Ways to Enjoy This Granola
🥣 As a Cereal – Pour plant-based milk over it for a nutritious breakfast.
🍨 As a Yogurt Topper – Sprinkle it over non-dairy yogurt for a crunchy twist.
🍫 With Smoothie Bowls – Adds extra texture and flavor to your smoothie bowls.
🥡 On-the-Go Snack – Keep a small bag in your purse for a quick, healthy treat.
🍏 Over Fresh Fruit – Pair it with apples, bananas, or berries for a naturally sweet snack.
Variations and Substitutions
- Nut-Free Version – This recipe is already nut-free, but you can swap the coconut oil for applesauce if preferred.
- Gluten-Free Option – Use certified gluten-free oats for a completely gluten-free granola.

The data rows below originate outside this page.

(* ===== verification/DtcSrcpos.v ===== *)
(** dtc/srcpos.c: the source files that are being read, positions in them, and
    positions as text. A file's state is referred to by its number, since
    positions of a file see what happens to it later; a [struct srcpos *] is the
    list of the positions chained by [next], empty for NULL. *)
From S2P Require Import Prelude Monad Ctype DtcUtil.

Record srcfile_state := SrcFile {
  sf_name : option (list byte);
  sf_dir : option (list byte);
  sf_lineno : Z;
  sf_colno : Z;
  sf_prev : option nat;
}.

Record srcpos := SrcPos {
  first_line : Z;
  first_column : Z;
  last_line : Z;
  last_column : Z;
  sp_file : option nat;
}.

(** The variables of the file. [src_open] are the names of the open files. *)
Record srcfiles := SrcFiles {
  src_files : list srcfile_state;
  current_srcfile : option nat;
  srcfile_depth : Z;
  search_path : list (list byte);
  initial_path : option (list byte);
  initial_pathlen : Z;
  initial_cpp : bool;
  depfile : option (list byte);   (* what has been written to it *)
}.

Definition MAX_SRCFILE_DEPTH : Z := 200.

Definition no_srcfiles : srcfiles := SrcFiles [] None 0 [] None 0 true None.

Definition with_file (i : nat) (f : srcfile_state -> srcfile_state) (s : srcfiles) : srcfiles :=
  SrcFiles (alter f i (src_files s)) (current_srcfile s) (srcfile_depth s) (search_path s) (initial_path s)
    (initial_pathlen s) (initial_cpp s) (depfile s).

Definition set_current (c : option nat) (s : srcfiles) : srcfiles :=
  SrcFiles (src_files s) c (srcfile_depth s) (search_path s) (initial_path s) (initial_pathlen s) (initial_cpp s) (depfile s).

Definition file_at (s : srcfiles) (i : option nat) : res srcfile_state :=
  let! i := nonnull i in nonnull (src_files s !! i).

(** What is before the last slash. *)
Fixpoint get_dirname (path : list byte) : option (list byte) :=
  match path with
  | [] => None
  | c :: path =>
    match get_dirname path with
    | Some d => Some (c :: d)
    | None => if bool_decide (c = "/"%byte) then Some [] else None
    end
  end.

Definition set_initial_path (fname : list byte) (s : srcfiles) : srcfiles :=
  SrcFiles (src_files s) (current_srcfile s) (srcfile_depth s) (search_path s) (Some fname)
    (zlen (filter (fun c => c = "/"%byte) fname)) (initial_cpp s) (depfile s).

(** The common part of two paths up to a slash: the number of slashes, and the
    rest of the first behind the last of them. *)
Fixpoint common_slashes (p1 p2 : list byte) : Z * option (list byte) :=
  match p1, p2 with
  | c1 :: p1, c2 :: p2 =>
    if negb (bool_decide (c1 = c2)) then (0, None) else
    let '(n, rest) := common_slashes p1 p2 in
    if bool_decide (c1 = "/"%byte) then (n + 1, Some (default p1 rest)) else (n, rest)
  | _, _ => (0, None)
  end.

Definition shorten_to_initial_path (fname : list byte) (s : srcfiles) : res (option (list byte)) :=
  let! ip := nonnull (initial_path s) in
  match common_slashes fname ip with
  | (slashes, Some rest) =>
    let diff := initial_pathlen s - slashes in
    (* the counter i != diff goes up from 0 *)
    if diff <? 0 then Fault Oob else
    Ret (Some (concat (replicate (Z.to_nat diff) (str "../")) ++ rest))
  | (_, None) => Ret None
  end.

(** ** Files *)

Section files.
(** [fopen] of a name: whether it succeeds. *)
Context (fopen : list byte -> bool).

(** Try to open a file in a given directory: the name it was opened under. *)
Definition try_open (dirname : option (list byte)) (fname : list byte) : option (list byte) :=
  let fullname :=
    match dirname with
    | Some d => if bool_decide (head fname = Some "/"%byte) then fname else join_path d fname
    | None => fname
    end in
  if fopen fullname then Some fullname else None.

Fixpoint try_each (dirs : list (list byte)) (fname : list byte) : option (list byte) :=
  match dirs with
  | [] => None
  | d :: dirs =>
    match try_open (Some d) fname with
    | Some f => Some f
    | None => try_each dirs fname
    end
  end.

Definition fopen_any_on_path (fname : list byte) (s : srcfiles) : res (option (list byte)) :=
  (* Try current directory first *)
  let! cur_dir :=
    match current_srcfile s with
    | None => Ret None
    | c => let! f := file_at s c in Ret (sf_dir f)
    end in
  Ret match try_open cur_dir fname with
      | Some f => Some f
      (* Failing that, try each search path in turn *)
      | None => try_each (search_path s) fname
      end.

(** Returns the full name of the file. *)
Definition srcfile_relative_open (fname : list byte) (s : srcfiles) : res (list byte * srcfiles) :=
  let! fullname :=
    if streq fname (str "-") then Ret (str "<stdin>") else
    let! f := fopen_any_on_path fname s in
    match f with Some f => Ret f | None => Fault Die end in
  Ret (fullname, SrcFiles (src_files s) (current_srcfile s) (srcfile_depth s) (search_path s) (initial_path s)
    (initial_pathlen s) (initial_cpp s) (match depfile s with Some t => Some (t ++ str " " ++ fullname) | None => None end)).

Definition srcfile_push (fname : list byte) (s : srcfiles) : res srcfiles :=
  if MAX_SRCFILE_DEPTH <=? srcfile_depth s then Fault Die else
  let s := SrcFiles (src_files s) (current_srcfile s) (srcfile_depth s + 1) (search_path s) (initial_path s)
             (initial_pathlen s) (initial_cpp s) (depfile s) in
  let! '(name, s) := srcfile_relative_open fname s in
  let f := SrcFile (Some name) (get_dirname name) 1 1 (current_srcfile s) in
  let s := SrcFiles (src_files s ++ [f]) (Some (length (src_files s))) (srcfile_depth s) (search_path s)
             (initial_path s) (initial_pathlen s) (initial_cpp s) (depfile s) in
  Ret (if srcfile_depth s =? 1 then set_initial_path name s else s).
End files.

(** [fclose] does not fail. *)
Definition srcfile_pop (s : srcfiles) : res (bool * srcfiles) :=
  let! _ := c_assert (negb (is_null (current_srcfile s))) in
  let! f := file_at s (current_srcfile s) in
  Ret (negb (is_null (sf_prev f)), set_current (sf_prev f) s).

Definition srcfile_add_search_path (dirname : list byte) (s : srcfiles) : srcfiles :=
  SrcFiles (src_files s) (current_srcfile s) (srcfile_depth s) (search_path s ++ [dirname]) (initial_path s)
    (initial_pathlen s) (initial_cpp s) (depfile s).

(** ** Positions *)

(** Line and column behind [text]. *)
Fixpoint advance (text : list byte) (line col : Z) : Z * Z :=
  match text with
  | [] => (line, col)
  | c :: text => if bool_decide (c = nl) then advance text (line + 1) 1 else advance text line (col + 1)
  end.

Definition srcpos_update (text : list byte) (s : srcfiles) : res (srcpos * srcfiles) :=
  let! i := nonnull (current_srcfile s) in
  let! f := file_at s (Some i) in
  let '(line, col) := advance text (sf_lineno f) (sf_colno f) in
  Ret (SrcPos (sf_lineno f) (sf_colno f) line col (Some i),
       with_file i (fun f => SrcFile (sf_name f) (sf_dir f) line col (sf_prev f)) s).

(** The copy has a state of its file of its own. *)
Definition srcpos_copy (pos : list srcpos) (s : srcfiles) : res (list srcpos * srcfiles) :=
  match pos with
  | [] => Ret ([], s)
  | [p] =>
    let! f := file_at s (sp_file p) in
    Ret ([SrcPos (first_line p) (first_column p) (last_line p) (last_column p) (Some (length (src_files s)))],
         SrcFiles (src_files s ++ [f]) (current_srcfile s) (srcfile_depth s) (search_path s) (initial_path s)
           (initial_pathlen s) (initial_cpp s) (depfile s))
  | _ => Fault Abort
  end.

Definition srcpos_extend (pos newtail : list srcpos) : list srcpos := pos ++ newtail.

Definition file_name (s : srcfiles) (p : srcpos) : res (option (list byte)) :=
  match sp_file p with
  | None => Ret None
  | f => let! f := file_at s f in Ret (sf_name f)
  end.

Definition srcpos_string (s : srcfiles) (p : srcpos) : res (list byte) :=
  let! name := file_name s p in
  let fname := default (str "<no-file>") name in
  let n v := fmt_d v in
  Ret (fname ++ str ":" ++ n (first_line p) ++ str "." ++ n (first_column p) ++
    (if negb (first_line p =? last_line p) then str "-" ++ n (last_line p) ++ str "." ++ n (last_column p)
     else if negb (first_column p =? last_column p) then str "-" ++ n (last_column p) else [])).

Fixpoint srcpos_string_comment (s : srcfiles) (pos : list srcpos) (first : bool) (level : Z) : res (option (list byte)) :=
  match pos with
  | [] => Ret (if 1 <? level then Some (str "<no-file>:<no-line>") else None)
  | p :: rest =>
    let! fname :=
      match sp_file p with
      | None => Ret (str "<no-file>")
      | f =>
        let! f := file_at s f in
        match sf_name f with
        | None => Ret (str "<no-filename>")
        | Some name =>
          if 1 <? level then Ret name else
          let! short := shorten_to_initial_path name s in
          Ret (default name short)
        end
      end in
    let n v := fmt_d v in
    let here :=
      if 1 <? level then
        fname ++ str ":" ++ n (first_line p) ++ str ":" ++ n (first_column p) ++ str "-" ++ n (last_line p) ++
          str ":" ++ n (last_column p)
      else fname ++ str ":" ++ n (if first then first_line p else last_line p) in
    match rest with
    | [] => Ret (Some here)
    | _ =>
      let! rest := srcpos_string_comment s rest first level in
      Ret (Some (here ++ str ", " ++ default (str "(null)") rest))
    end
  end.

Definition srcpos_string_first (s : srcfiles) (pos : list srcpos) (level : Z) : res (option (list byte)) :=
  srcpos_string_comment s pos true level.
Definition srcpos_string_last (s : srcfiles) (pos : list srcpos) (level : Z) : res (option (list byte)) :=
  srcpos_string_comment s pos false level.

(** What is printed of a message. *)
Definition srcpos_verror (s : srcfiles) (p : srcpos) (prefix msg : list byte) : res (list byte) :=
  let! srcstr := srcpos_string s p in
  Ret (prefix ++ str ": " ++ srcstr ++ str " " ++ msg ++ [nl]).

Definition srcpos_error := srcpos_verror.

Definition srcpos_set_line (f : list byte) (l : Z) (s : srcfiles) : res srcfiles :=
  let! i := nonnull (current_srcfile s) in
  let! _ := file_at s (Some i) in
  let s := with_file i (fun st => SrcFile (Some f) (sf_dir st) l (sf_colno st) (sf_prev st)) s in
  Ret (if initial_cpp s then
         let s := set_initial_path f s in
         SrcFiles (src_files s) (current_srcfile s) (srcfile_depth s) (search_path s) (initial_path s)
           (initial_pathlen s) false (depfile s)
       else s).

- Oil-Free Option – Replace coconut oil with extra pumpkin puree or applesauce for a no-oil version.
- Extra Protein – Add pumpkin seeds or hemp seeds for a protein boost!
Frequently Asked Questions (FAQs)
1. Can I use quick oats instead of rolled oats?
For the best texture, stick with old-fashioned rolled oats. Quick oats may result in a softer, less crunchy granola.
2. How do I store this granola?
Store in an airtight container in the fridge for up to two weeks. You can also freeze it for up to 3 months.
3. How can I make this granola sweeter?
Increase the maple syrup or add extra dried fruit like raisins or chopped dates.
4. Can I make this granola without chocolate chips?
Yes! You can omit the chocolate chips or replace them with chopped nuts or sunflower seeds.
5. How do I make the granola extra crispy?
For crispier granola, bake at a slightly lower temperature (325°F) for a few extra minutes. Let it cool completely before storing to keep it crunchy.
Final Thoughts
This Healthy Low-Calorie Granola is the perfect homemade alternative to store-bought granola. It’s nutrient-packed, crunchy, naturally sweetened, and super easy to make!
Try it out and let me know in the comments: What’s your favorite way to enjoy granola?
✨ Happy baking! 🍯🥣

Equipment
- oven
Ingredients
- 2 cups gluten-free old fashioned rolled oats
- 1/4 tsp cinnamon
- 1/8 tsp nutmeg
- 1/8 tsp allspice
- 2 Tbsp cacao powder
- 1/4 cup pumpkin puree*, unsweetened
- 1 tsp vanilla extract
- 1/4 cup dark maple syrup
- 2 Tbsp coconut oil, melted
- 1/4 cup chia seeds
- 1/3 cup dried cranberries
- 1/3 cup dairy-free chocolate chips
Instructions
- Preheat oven to 350 degrees Fahrenheit
- In a large bowl, mix oats with cinnamon, nutmeg, allspice, and cacao powder.
- In a separate bowl, combine pumpkin puree, vanilla extract, maple syrup, and oil.
- Add wet ingredients to the large bowl of granola and mix well.
- Spread the mixture onto the baking tray, lined with parchment paper and bake for 25 minutes, stirring halfway through.
- Remove granola from the oven and allow it to cool down for a few minutes.
- Add chia seeds, dried cranberries, and dairy-free chocolate chips.
- Refrigerate in the airtight container for up to 2 weeks.
Nutrition facts please?
Thank you Daisy for your comment! I just added the nutritional information.